When the line containing "Definition operator_ge (lhs" is reached, include it and end there; set down verbatim every line before it, starting at the top of the records.

(Dataset items)
################
Definition operator_lt (lhs rhs : SimpleVector T) : option bool :=
  r1 ← elements lhs; r2 ← elements rhs;
  Some (std_lexicographical_compare r1 r2).

Definition operator_le (lhs rhs : SimpleVector T) : option bool :=
  negb <$> operator_lt rhs lhs.

Definition operator_gt (lhs rhs : SimpleVector T) : option bool :=
  operator_lt rhs lhs.

Definition operator_ge (lhs rhs : SimpleVector T) : option bool :=
  negb <$> operator_lt lhs rhs.

(** Lexicographic order as the spec words it, to compare with
    [std_lexicographical_compare]: the ranges agree (neither element is less
    than the other) on a common prefix of length [k], and then either the
    first range ends and the second does not, or the first range has the
    smaller element at index [k]. *)
Definition lexicographic_lt (r1 r2 : list T) : Prop :=
  exists k : nat,
    (forall i x y, (i < k)%nat -> r1 !! i = Some x -> r2 !! i = Some y ->
                   op_lt x y = false /\ op_lt y x = false)
    /\ (k <= length r1)%nat /\ (k <= length r2)%nat
    /\ ((k = length r1 /\ (k < length r2)%nat)
        \/ exists x y, r1 !! k = Some x /\ r2 !! k = Some y /\ op_lt x y = true).
End Comparison.

(** ** Observations and invariants *)

Section Invariants.
Context {T : Type} `{!Element T} `{!Build T}.

(** The live elements, indices [0, size_). *)
Definition live (v : SimpleVector T) : list T :=
  take (N.to_nat (size_ v)) (raw_ptr_ v).

(** The live range lies inside the owned array. *)
Definition in_bounds (v : SimpleVector T) : Prop :=
  size_ v <= len (raw_ptr_ v).

(** The class invariant: [size_ <= capacity_], and [capacity_] is the
    number of slots of the owned array. *)
Definition representation_ok (v : SimpleVector T) : Prop :=
  size_ v <= capacity_ v /\ capacity_ v = len (raw_ptr_ v).

(** A vector that exists in memory: its array has at most [PTRDIFF_MAX]
    slots. *)
Definition well_formed (v : SimpleVector T) : Prop :=
  representation_ok v /\ capacity_ v <= SizeT.PTRDIFF_MAX.

End Invariants.

(** ** [SimpleVector<int>] in a debug and in a release build *)

#[export] Instance Element_int : Element Z := {
  value_init := 0%Z;
  moved_from := fun _ x => x;
  op_eq := Z.eqb;
  op_lt := Z.ltb
}.

(** Asserts enabled; every allocation is satisfied; a new slot holds [-1]. *)
Definition debug_build : Build Z := {|
  NDEBUG := false;
  new_ok := fun _ => true;
  new_slot := fun _ _ => (-1)%Z
|}.

(** The same with [-DNDEBUG]. *)
Definition release_build : Build Z := {|
  NDEBUG := true;
  new_ok := fun _ => true;
  new_slot := fun _ _ => (-1)%Z
|}.

(** [SimpleVector<int>] after [PushBack(1); PushBack(2); PushBack(3)] on an
    empty vector: three live elements in an array of four slots. *)
Definition v123 : SimpleVector Z := mkVector 3 4 [1; 2; 3; -1]%Z.

(** Its copy, as the copy constructor builds it. *)
Definition v123_copy : SimpleVector Z := mkVector 3 4 [1; 2; 3]%Z.

(** [SimpleVector<int>(3, 7)] and [SimpleVector<int>{7, 7, 7, 7}]. *)
Definition v777 : SimpleVector Z := mkVector 3 3 [7; 7; 7]%Z.
Definition v7777 : SimpleVector Z := mkVector 4 4 [7; 7; 7; 7]%Z.

(** ** The reserve-on-construct overload *)

(** [class ReserveProxyObj]: it only holds the capacity to reserve. *)
Record ReserveProxyObj : Set := mkReserveProxyObj { proxy_capacity_ : N }.

(** [size_t ReserveProxyObj::GetCapacity()] *)
Definition ReserveProxyObj_GetCapacity (r : ReserveProxyObj) : N :=
  proxy_capacity_ r.

(** The free function [ReserveProxyObj Reserve(size_t capacity_to_reserve)]. *)
Definition Reserve_proxy (capacity_to_reserve : N) : ReserveProxyObj :=
  mkReserveProxyObj capacity_to_reserve.

(** [SimpleVector(ReserveProxyObj reserve) { Reserve(reserve.GetCapacity()); }]
    called on a proxy object. *)
Definition SimpleVector_from_proxy {T : Type} `{!Element T} `{!Build T}
    (reserve : ReserveProxyObj) : outcome unit (SimpleVector T) :=
  SimpleVector_reserve (ReserveProxyObj_GetCapacity reserve).

(** A debug build in which no allocation is satisfied any more. *)
Definition exhausted_build : Build Z := {|
  NDEBUG := false;
  new_ok := fun _ => false;
  new_slot := fun _ _ => (-1)%Z
|}.

(** [SimpleVector<int>] with live elements 1, 2 and room for four more. *)
Definition v12 : SimpleVector Z := mkVector 2 6 [1; 2; -1; -1; -1; -1]%Z.

(** An empty [SimpleVector<int>] that still owns an array of two slots. *)
Definition v_cleared : SimpleVector Z := mkVector 0 2 [5; 6]%Z.

(** Unfolds the plumbing of [M] so that a member function reads as nested
    matches on the outcomes of its calls. *)
Ltac unfold_monad :=
  unfold bind, ret, get, throw, defined, new_array, set_size, set_capacity,
    set_raw_ptr, begin_, end_; simpl.

(** * Facts about [size_t] arithmetic *)

Module SizeTFacts.
Import SizeT.

Lemma wrap_small n : n <= SIZE_MAX -> wrap n = n.
Proof.
  intros H. unfold wrap. apply N.mod_small.
  unfold SIZE_MAX, modulus, bits in *. lia.
Qed.

Lemma mul2_small c : c <= PTRDIFF_MAX -> mul 2 c = 2 * c.
Proof.
  intros H. unfold mul. apply wrap_small.
  unfold PTRDIFF_MAX, SIZE_MAX, modulus, bits in *. lia.
Qed.

Lemma add1_small a : a < SIZE_MAX -> add a 1 = a + 1.
Proof. intros H. unfold add. apply wrap_small. lia. Qed.

Lemma incr_small a : a < SIZE_MAX -> incr a = a + 1.
Proof. apply add1_small. Qed.

Lemma decr_pos a : 0 < a -> a <= SIZE_MAX -> decr a = a - 1.
Proof.
  intros H0 H. unfold decr, wrap.
  replace (a + SIZE_MAX) with ((a - 1) + 1 * modulus)
    by (unfold SIZE_MAX, modulus, bits in *; lia).
  rewrite N.Div0.mod_add. apply N.mod_small.
  unfold SIZE_MAX, modulus, bits in *. lia.
Qed.

Lemma decr_zero : decr 0 = SIZE_MAX.
Proof. reflexivity. Qed.

Lemma PTRDIFF_MAX_lt_SIZE_MAX : PTRDIFF_MAX < SIZE_MAX.
Proof. reflexivity. Qed.
End SizeTFacts.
################
Problem solution:
Definition operator_lt (lhs rhs : SimpleVector T) : option bool :=
  r1 ← elements lhs; r2 ← elements rhs;
  Some (std_lexicographical_compare r1 r2).

Definition operator_le (lhs rhs : SimpleVector T) : option bool :=
  negb <$> operator_lt rhs lhs.

Definition operator_gt (lhs rhs : SimpleVector T) : option bool :=
  operator_lt rhs lhs.

Definition operator_ge (lhs rhs : SimpleVector T) : option bool :=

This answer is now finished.